I pride myself on being toughed skinned. I would like to think that I can take verbal barbs and spears aimed my away and throw them in the rubbish bin of life with ease. I know that life is full of rough spots and unfair accusations. I understand that others may not appreciate the challenges in front of me, or how I respond to them. I see the ways that my motives may not always translate into actions.
I…I…I…
The simple comment that says it all is that at times words hurt, really, deeply, and painfully hurt. When you receive them personally you begin to understand just how important the sounds out of one’s mouth art, yet that rarely comforts someone trying to deal with the immediate. As one begins to digest their meaning or even lack of, it is clear that there is one statement of fact and one question that remains.
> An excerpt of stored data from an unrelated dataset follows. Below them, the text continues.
(** One round of the inner loop on a chunk [b] read below [2^31]. *)
Lemma chunk_or (b shift acc : Z) :
  (0 <= b < 64)%Z -> (0 <= shift)%Z -> (0 <= acc < 2 ^ shift)%Z ->
  (acc + b mod 32 * 2 ^ shift < 2 ^ 31)%Z ->
  Int32.or acc (Int32.shl (Int32.and (ToInt32 (Fin (inject_Z b))) 31) shift)
  = (acc + b mod 32 * 2 ^ shift)%Z.
Proof.
  intros Hb Hs Ha Hlt. rewrite ToInt32_small by lia.
  assert (0 <= b mod 32 < 32)%Z as Hc by (apply Z.mod_pos_bound; lia).
  assert (0 < 2 ^ shift)%Z as Hpow by (apply Z.pow_pos_nonneg; lia).
  assert (Int32.and b 31 = b mod 32)%Z as ->.
  { unfold Int32.and. rewrite (wrap_small b), (wrap_small 31) by lia.
    change 31%Z with (Z.ones 5). rewrite Z.land_ones by lia.
    change (2 ^ 5)%Z with 32%Z. apply wrap_small. lia. }
  unfold Int32.or, Int32.shl. rewrite (wrap_small (b mod 32)) by lia.
  destruct (Z.eq_dec (b mod 32) 0) as [->|Hne].
  - rewrite Z.shiftl_0_l. change (Int32.wrap 0) with 0%Z.
    rewrite Z.lor_0_r, (wrap_small acc), (wrap_small acc) by lia. lia.
  - assert (shift < 31)%Z as Hs31.
    { destruct (Z.lt_ge_cases shift 31) as [H|H]; [exact H|exfalso].
      assert (2 ^ 31 <= 2 ^ shift)%Z by (apply Z.pow_le_mono_r; lia). nia. }
    rewrite (Z.mod_small shift 32) by lia.
    rewrite 2!(wrap_small (Z.shiftl _ _))
      by (rewrite Z.shiftl_mul_pow2 by lia; nia).
    rewrite (wrap_small acc) by lia.
    rewrite lor_disjoint by lia. apply wrap_small. nia.
Qed.

Lemma append_String (c : ascii) (s r : string) :
  (String c s ++ r)%string = String c (s ++ r)%string.
Proof. reflexivity. Qed.

Lemma append_empty (r : string) : (EmptyString ++ r)%string = r.
Proof. reflexivity. Qed.

Lemma chunks_encode (fuel : nat) (v : Z) (rest : string) (shift acc : Z) :
  (0 < fuel)%nat -> (0 <= v < 32 ^ Z.of_nat fuel)%Z ->
  (0 <= shift)%Z -> (0 <= acc < 2 ^ shift)%Z ->
  (acc + v * 2 ^ shift < 2 ^ 31)%Z ->
  chunks (encode_chunks fuel v ++ rest) shift acc = ((acc + v * 2 ^ shift)%Z, rest).
Proof.
  revert v shift acc.
  induction fuel as [|fuel IH]; intros v shift acc Hf Hv Hs Ha Hlt; [lia|].
  assert (0 < 2 ^ shift)%Z as Hpow by (apply Z.pow_pos_nonneg; lia).
  cbn [encode_chunks]. destruct (Z.ltb_spec v 32) as [Hv32|Hv32].
  - rewrite append_String, append_empty. cbn [chunks]. rewrite sub_charCode by lia.
    replace (v + 63 - 63)%Z with v by lia.
    rewrite geb_32. destruct (Z.leb_spec 32 v) as [H|_]; [lia|].
    rewrite chunk_or by (rewrite ?Z.mod_small by lia; lia).
    now rewrite Z.mod_small by lia.
  - assert (0 <= v mod 32 < 32)%Z as Hc by (apply Z.mod_pos_bound; lia).
    rewrite append_String. cbn [chunks]. rewrite sub_charCode by lia.
    replace (32 + v mod 32 + 63 - 63)%Z with (32 + v mod 32)%Z by lia.
    rewrite geb_32. destruct (Z.leb_spec 32 (32 + v mod 32)) as [_|H]; [|lia].
    assert ((32 + v mod 32) mod 32 = v mod 32)%Z as Hm.
    { rewrite Z.add_mod, Z.mod_mod by lia. change (32 mod 32)%Z with 0%Z.
      rewrite Z.add_0_l. apply Z.mod_mod. lia. }
    assert (v = 32 * (v / 32) + v mod 32)%Z as Hdiv by (apply Z.div_mod; lia).
    assert (2 ^ (shift + 5) = 32 * 2 ^ shift)%Z as Hp.
    { rewrite Z.pow_add_r by lia. change (2 ^ 5)%Z with 32%Z. lia. }
    assert (1 <= v / 32)%Z as Hq by (apply Z.div_le_lower_bound; lia).
    rewrite chunk_or by (rewrite ?Hm; first [lia|nia]). rewrite Hm.
    rewrite IH.
    + f_equal. rewrite Hp. nia.
    + destruct fuel; [|lia]. change (32 ^ Z.of_nat 1)%Z with 32%Z in Hv. lia.
    + split; [lia|]. apply Z.div_lt_upper_bound; [lia|].
      rewrite Nat2Z.inj_succ, Z.pow_succ_r in Hv by lia. lia.
    + lia.
    + rewrite Hp. nia.
    + rewrite Hp. nia.
Qed.

Lemma and_1 (x : Z) :
  (- 2 ^ 31 <= x < 2 ^ 31)%Z -> Int32.and x 1 = (x mod 2)%Z.
Proof.
  intros Hx. unfold Int32.and. rewrite (wrap_small x) by lia.
  change (Int32.wrap 1) with (Z.ones 1). rewrite Z.land_ones by lia.
  change (2 ^ 1)%Z with 2%Z. apply wrap_small.
  pose proof (Z.mod_pos_bound x 2). lia.
Qed.

Lemma sar_1 (x : Z) :
  (- 2 ^ 31 <= x < 2 ^ 31)%Z -> Int32.sar x 1 = (x / 2)%Z.
Proof.
  intros Hx. unfold Int32.sar. rewrite (wrap_small x) by lia.
  change (1 mod 32)%Z with 1%Z. rewrite Z.shiftr_div_pow2 by lia.
  change (2 ^ 1)%Z with 2%Z. apply wrap_small.
  pose proof (Z.div_mod x 2). pose proof (Z.mod_pos_bound x 2). lia.
Qed.
(** C4, amended.  Take a fabric whose RCAC and NOC decode and whose RCAC
    verifies.  If its ICAC bytes decode and the ICAC fails verification
    against the RCAC, the result is [{valid: false, rcacValid: true,
    icacValid: false, error: "ICAC verification failed: <cause>"}] and the
    NOC is not verified.  If its ICAC bytes are absent or do not decode, the
    ICAC step is skipped without being a failure: [verify] is not called on
    an ICAC, [icacValid] stays unset, and the chain is valid exactly when the
    NOC verifies against the RCAC alone. *)
Theorem verify_icac_failure {certs : CertLib} (st : ChipConfigData) (idx : N)
  rcac noc :
  snd (getRcac st idx) = Some rcac ->
  snd (getNoc st idx) = Some noc ->
  Rcac_verify rcac = Ok tt ->
  (forall e icac err,
     optional_chain st idx Fabric.icac = Some e ->
     Icac_fromTlv (raw e) = Ok icac ->
     Icac_verify icac rcac = Throw err ->
     snd (verifyCertificateChain st idx) =
       {| valid := false; rcacValid := Some true; icacValid := Some false;
          nocValid := None;
          error := Some ("ICAC verification failed: " ++ error_text err) |} /\
     ~ In VerifyNoc (fst (verifyCertificateChain st idx))) /\
  (optional_chain st idx Fabric.icac = None \/
   (exists e err, optional_chain st idx Fabric.icac = Some e /\
                  Icac_fromTlv (raw e) = Throw err) ->
     ~ In VerifyIcac (fst (verifyCertificateChain st idx)) /\
     icacValid (snd (verifyCertificateChain st idx)) = None /\
     (valid (snd (verifyCertificateChain st idx)) = true <->
      Noc_verify noc rcac None = Ok tt)).
Proof.
  intros Hrcac Hnoc Hver.
  pose proof (decode_or_undefined_calls DecodeRcac Rcac_fromTlv
                (optional_chain st idx Fabric.rcac)) as Hr.
  pose proof (decode_or_undefined_calls DecodeIcac Icac_fromTlv
                (optional_chain st idx Fabric.icac)) as Hi.
  pose proof (decode_or_undefined_calls DecodeNoc Noc_fromTlv
                (optional_chain st idx Fabric.noc)) as Hn.
  fold (getRcac st idx) in Hr. fold (getIcac st idx) in Hi.
  fold (getNoc st idx) in Hn.
  pose proof (getIcac_value st idx) as Hicac.
  unfold verifyCertificateChain, traced_bind, call, traced_ret.
  destruct (getRcac st idx) as [tr rcac'], (getIcac st idx) as [ti icac'],
           (getNoc st idx) as [tn noc'].
  simpl in *. subst rcac' noc'. rewrite Hver.
  split.
  - intros e icac err He Hdec Hfail.
    rewrite He, Hdec in Hicac. subst icac'. rewrite Hfail. simpl.
    split; [reflexivity|].
    assert (Hrn : forall c, In c tr \/ In c tn -> c = DecodeRcac \/ c = DecodeNoc)
      by (intros c [Hc|Hc]; auto).
    rewrite ?in_app_iff; simpl. rewrite ?in_app_iff; simpl.
    intuition (try discriminate);
      match goal with
      | Hc : In _ _ |- _ =>
          first [apply Hr in Hc | apply Hi in Hc | apply Hn in Hc]; discriminate
      end.
  - intro Habsent.
    assert (icac' = None) as ->.
    { rewrite Hicac.
      destruct Habsent as [-> | (e & err & -> & ->)]; reflexivity. }
    destruct (Noc_verify noc rcac None) as [[]|err] eqn:Hnv; simpl.
    + split; [|split; [reflexivity | tauto]].
      rewrite ?in_app_iff; simpl. rewrite ?in_app_iff; simpl.
      intuition (try discriminate);
        match goal with
        | Hc : In _ _ |- _ =>
            first [apply Hr in Hc | apply Hi in Hc | apply Hn in Hc];
            discriminate
        end.
    + split; [|split; [reflexivity | split; discriminate]].
      rewrite ?in_app_iff; simpl. rewrite ?in_app_iff; simpl.
      intuition (try discriminate);
        match goal with
        | Hc : In _ _ |- _ =>
            first [apply Hr in Hc | apply Hi in Hc | apply Hn in Hc];
            discriminate
        end.
Qed.
Definition library : Store :=
  {| authors := [tolkien; le_guin]; books := [hobbit]; clients := [ana];
     loans := [open_loan; closed_loan] |}.

Definition empty_library : Store :=
  {| authors := []; books := []; clients := []; loans := [] |}.

(** A library whose only book has no loan yet. *)
Definition fresh_library : Store :=
  {| authors := [tolkien; le_guin]; books := [hobbit]; clients := [ana]; loans := [] |}.

(** Request bodies.  The first names every field of the write view of a
    book and moves the book to the second author. *)
Definition hobbit_reassigned : gmap string value :=
  list_to_map
    [ ("isbn", VStr "9780261102217"); ("title", VStr "The Hobbit");
      ("description", VStr "There and back again"); ("year", VInt 1937);
      ("language", VStr "en"); ("author_id", VInt 2);
      ("categories", VCategories [mkCategory (Some 1) "Fantasy"]) ].

Definition title_only : gmap string value :=
  list_to_map [ ("title", VStr "The Hobbit, or There and Back Again") ].

Definition name_only : gmap string value :=
  list_to_map [ ("name", VStr "John Ronald Reuel Tolkien") ].

(** One hour past the due date of [open_loan] *)
Definition one_hour_late : datetime :=
  t_2024_01_01 + 7 * us_per_day + 3600 * us_per_second.

(** [hobbit] under the second author, as [hobbit_reassigned] leaves it. *)
Definition hobbit_moved : Book :=
  mkBook (Some 1) "9780261102217" "The Hobbit" "There and back again" 1937 "en" 2
         [mkCategory (Some 1) "Fantasy"].

(** [hobbit_reassigned] with the year as a string. *)
Definition hobbit_year_as_text : gmap string value :=
  <["year" := VStr "1937"]> hobbit_reassigned.

(** A body that sets the biography to null. *)
Definition biography_null : gmap string value :=
  list_to_map [ ("biography", VNone) ].

(** A loan taken out in the last microsecond of year 9999. *)
Definition last_loan : Loan := mkLoan (Some 1) 1 1 datetime_max None None.

Definition last_library : Store :=
  {| authors := [tolkien]; books := [hobbit]; clients := [ana]; loans := [last_loan] |}.

(** [open_loan] after a return nine days after the loan. *)
Definition returned_late : Loan :=
  mkLoan (Some 1) 1 1 t_2024_01_01 (Some (t_2024_01_01 + 9 * us_per_day)) (Some float_one).
Lemma hard_pieces_nonempty (maxLen : Z) (w : jsstring) (l : list jsstring) :
  hard_pieces maxLen w = Normal l -> Forall (fun p => p <> []) l.
Proof.
  destruct maxLen as [|p|p]; simpl; intros H; inversion H; subst; clear H.
  - eapply Forall_impl; [|apply dot_pieces_bound; lia].
    intros a [Ha _] ->. simpl in Ha. lia.
  - apply dot_lit_go_nonempty.
Qed.

Lemma hard_pieces_normal (maxLen : Z) (w : jsstring) :
  maxLen <> 0%Z -> exists l, hard_pieces maxLen w = Normal l.
Proof. destruct maxLen; simpl; intros H; [congruence | eauto | eauto]. Qed.

Lemma push_if_nonempty (parts : list jsstring) (buf : jsstring) :
  Forall (fun p => p <> []) parts -> Forall (fun p => p <> []) (push_if parts buf).
Proof.
  intros H. unfold push_if. destruct buf; simpl; [assumption|].
  apply Forall_app. split; [assumption|]. constructor; [discriminate|constructor].
Qed.

(** The three packing loops complete as soon as the bound is not zero. *)
Lemma pack_words_normal (maxLen : Z) (words parts : list jsstring) (wBuf : jsstring) :
  maxLen <> 0%Z -> exists r, pack_words maxLen words parts wBuf = Normal r.
Proof.
  intros Hm. revert parts wBuf.
  induction words as [|w rest IH]; intros parts wBuf; simpl; [eauto|].
  destruct (fits _ maxLen); [apply IH|].
  destruct (fits w maxLen); [apply IH|].
  destruct (hard_pieces_normal w Hm) as [l ->]. simpl. apply IH.
Qed.

Lemma pack_sentences_normal (maxLen : Z) (ss parts : list jsstring) (sBuf : jsstring) :
  maxLen <> 0%Z -> exists r, pack_sentences maxLen ss parts sBuf = Normal r.
Proof.
  intros Hm. revert parts sBuf.
  induction ss as [|s rest IH]; intros parts sBuf; simpl; [eauto|].
  destruct (fits _ maxLen); [apply IH|].
  destruct (fits s maxLen); [apply IH|].
  destruct (pack_words_normal (Re.split Re.spaces s) (push_if parts sBuf) [] Hm)
    as [r ->].
  simpl. apply IH.
Qed.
“Mean people spread mean gossip; their words smart and burn.” (Proverbs 16.27)
There is others way to describe the fact yet they all come back to the same equations. Those who respond to the god of self are mean and the outcome of their actions are always mean. When the actions come out as words they cause pain.
The story never ends here.
The question is what I will do now that I am hurting? What is my response going to be to the person delivering the poison or to the others who happen to be near me when I am hurt? No matter how vicious, intense, or caustic the action taken against me might be the question remains; how will I respond?
God is a favorite accusation target. Believers and non-believers hold him accountable for the very things that he stands in opposition to. His name is hurdled back at him in jest and derision because people are hurting.
His response is the answer I want to hold onto and use; unconditional acceptance just where one is at, mercy, love, comfort, and restoration. Each word and action a description and prescription; healing.